Gilmar Mendes analisará ação do PL sobre “orçamento paralelo” no governo Lula
O ministro do Supremo Tribunal Federal (STF), Gilmar Mendes, foi designado como relator de uma Ação de Descumprimento de Preceito Fundamental (ADPF) protocolada pelo Partido Liberal (PL). A ação contesta o que o PL define como um “orçamento paralelo” no governo do presidente Lula, questionando exceções às regras fiscais.
O PL argumenta que a inclusão de diversas exceções aos cálculos da meta fiscal e do arcabouço fiscal viola a Constituição Federal. Segundo o partido, essa prática **reduz artificialmente o esforço fiscal necessário**, dificultando a estabilização da dívida pública e enfraquecendo a relação entre metas, execução orçamentária e a trajetória da dívida.
A decisão sobre o caso chega em um momento de intensas discussões sobre a responsabilidade fiscal no país. A ação do PL busca, inclusive, que o STF impeça a continuidade dessas exceções, temendo um aumento descontrolado dos gastos públicos. A notícia foi divulgada com base em informações do próprio STF e do PL.
PL pede liminar para impedir exceções ao arcabouço fiscal
O Partido Liberal solicita ao Supremo Tribunal Federal (STF) uma **liminar para impedir a aplicação das exceções** que, segundo a legenda, configuram um “orçamento paralelo”. O partido alega que há um **”risco específico e iminente”** de aumento dos gastos públicos fora dos cálculos fiscais tradicionais.
O receio do PL se intensifica com a proximidade do ciclo eleitoral de 2026. A legenda argumenta que esse período historicamente incentiva medidas de expansão de gastos, o adiamento de ajustes fiscais e a adoção de “expedientes extraordinários” para aliviar restrições orçamentárias no curto prazo.
Ação pode configurar “processo estrutural” sob vigilância do STF
Além de pedir o fim das exceções, o PL solicita que o próprio STF estabeleça **”mecanismos de monitoramento”** para acompanhar a execução orçamentária.

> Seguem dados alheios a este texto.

Lemma next_target_Some c : rr_inv c → DownstreamList c ≠ [] →
  ∃ w d, next_target c = Some w ∧ rr_Downstreams c !! w = Some d ∧ incrementNextDownstreamIdx c = Ok (next_idx c, w, d).
Proof.
  intros Hinv Hne. unfold next_target, incrementNextDownstreamIdx. fold (next_idx c). pose proof (rv_idx c Hinv).
  assert (0 ≤ next_idx c < Z.of_nat (length (DownstreamList c)))%Z as Hi.
  { unfold next_idx. assert (length (DownstreamList c) ≠ 0) by (by intros ?%nil_length_inv). destruct (Z.leb_spec (Z.of_nat (length (DownstreamList c))) (NextDownstreamIdx c + 1)); lia. }
  destruct (lookup_lt_is_Some_2 (DownstreamList c) (Z.to_nat (next_idx c))) as [w Hw]; [lia|].
  destruct (proj1 (rv_list c Hinv w)) as [d Hd]; [by eapply list_elem_of_lookup_2|]. exists w, d. split_and!; [done|done|].
  unfold idxZ, idx. rewrite (proj2 (Z.ltb_ge _ _)) by lia. by rewrite Hw, bind_Ok, Hd.
Qed.

(** A flush changes nothing that a downstream receives; without downstreams it
    panics unless nothing is pending. *)
Lemma rr_flush_Ok c : rr_inv c →
  match flushPendingBatch c with
  | Ok c' => rr_inv c' ∧ Records (CurBatch c') = [] ∧ ri_of c' = ri_of c ∧ TotalNumBytes (CurBatch c') = 0%Z
  | Crash e => e = Panic ∧ rr_view c = ∅
  end.
Proof.
  intros Hinv. pose proof Hinv as [Hb Hr (Hwt & Hby & Hn & Hle) Hts Hl Hi]. unfold flushPendingBatch.
  destruct (TotalNumRecords (CurBatch c)) as [|n] eqn:En; simpl.
  { destruct (Records (CurBatch c)) eqn:Er; [|done]. split_and!; [done|done|done|done]. }
  destruct (decide (DownstreamList c = [])) as [Hnil|Hne].
  { unfold incrementNextDownstreamIdx. rewrite Hnil. simpl.
    match goal with |- context [idxZ [] ?z] => assert (idxZ (A := Z) [] z = Crash Panic) as -> by (unfold idxZ, idx; by case_match) end.
    simpl. split; [done|]. unfold rr_view. by rewrite (no_downstream c). }
  destruct (next_target_Some c Hinv Hne) as (w & d & Hw & Hd & ->). simpl. split_and!; [split; simpl|done| |done].
  - intros w' d' [[<- <-]|[_ ?]]%lookup_insert_Some; [|eauto]. apply Forall_app. split; [eauto|]. constructor; [|done].
    split; [by split_and!; rewrite ?En|]. intros Hnil. rewrite Hnil in Hn. simpl in Hn. lia.
  - done.
  - apply empty_batch_ok.
  - done.
  - intros w'. rewrite Hl, lookup_insert_is_Some'. split; [tauto|]. intros [<-|?]; [by rewrite Hd|done].
  - unfold next_idx. destruct (_ <=? _)%Z; lia.
  - unfold ri_of. simpl. f_equal. apply map_eq. intros w'. rewrite !lookup_rr_view. simpl.
    destruct (decide (w = w')) as [<-|Hn'].
    + rewrite lookup_insert_eq, Hd. simpl. rewrite (decide_True _ _ Hw), flat_snoc. simpl. case_decide; by rewrite app_nil_r.
    + rewrite lookup_insert_ne by done. destruct (rr_Downstreams c !! w'); [|done]. simpl. rewrite (decide_False (P := next_target c = Some w')) by congruence.
      by case_decide.
Qed.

O partido sugere que, se necessário, o Supremo conte com o auxílio de órgãos de controle interno e externo.
Caso o pedido seja acatado, o STF poderá iniciar mais uma das chamadas **”ações estruturais”**. Este tipo de processo envolve a determinação ou o fim de políticas públicas, além de seu monitoramento contínuo pela Corte.
Gilmar Mendes e ações estruturais no STF
Gilmar Mendes já é conhecido por relatar e conduzir ações de natureza estrutural. Entre elas, destaca-se uma ação de inconstitucionalidade que trata do **compartilhamento de dados pela administração pública**, bem como o julgamento sobre o Marco Temporal das terras indígenas.
Um exemplo de ação estrutural é a chamada **”ADPF das favelas”**, na qual o Supremo discute a violência em operações policiais em comunidades. Nesse contexto, o STF chegou a solicitar explicações sobre a Operação Contenção, que visava combater a expansão do Comando Vermelho em comunidades do Rio de Janeiro.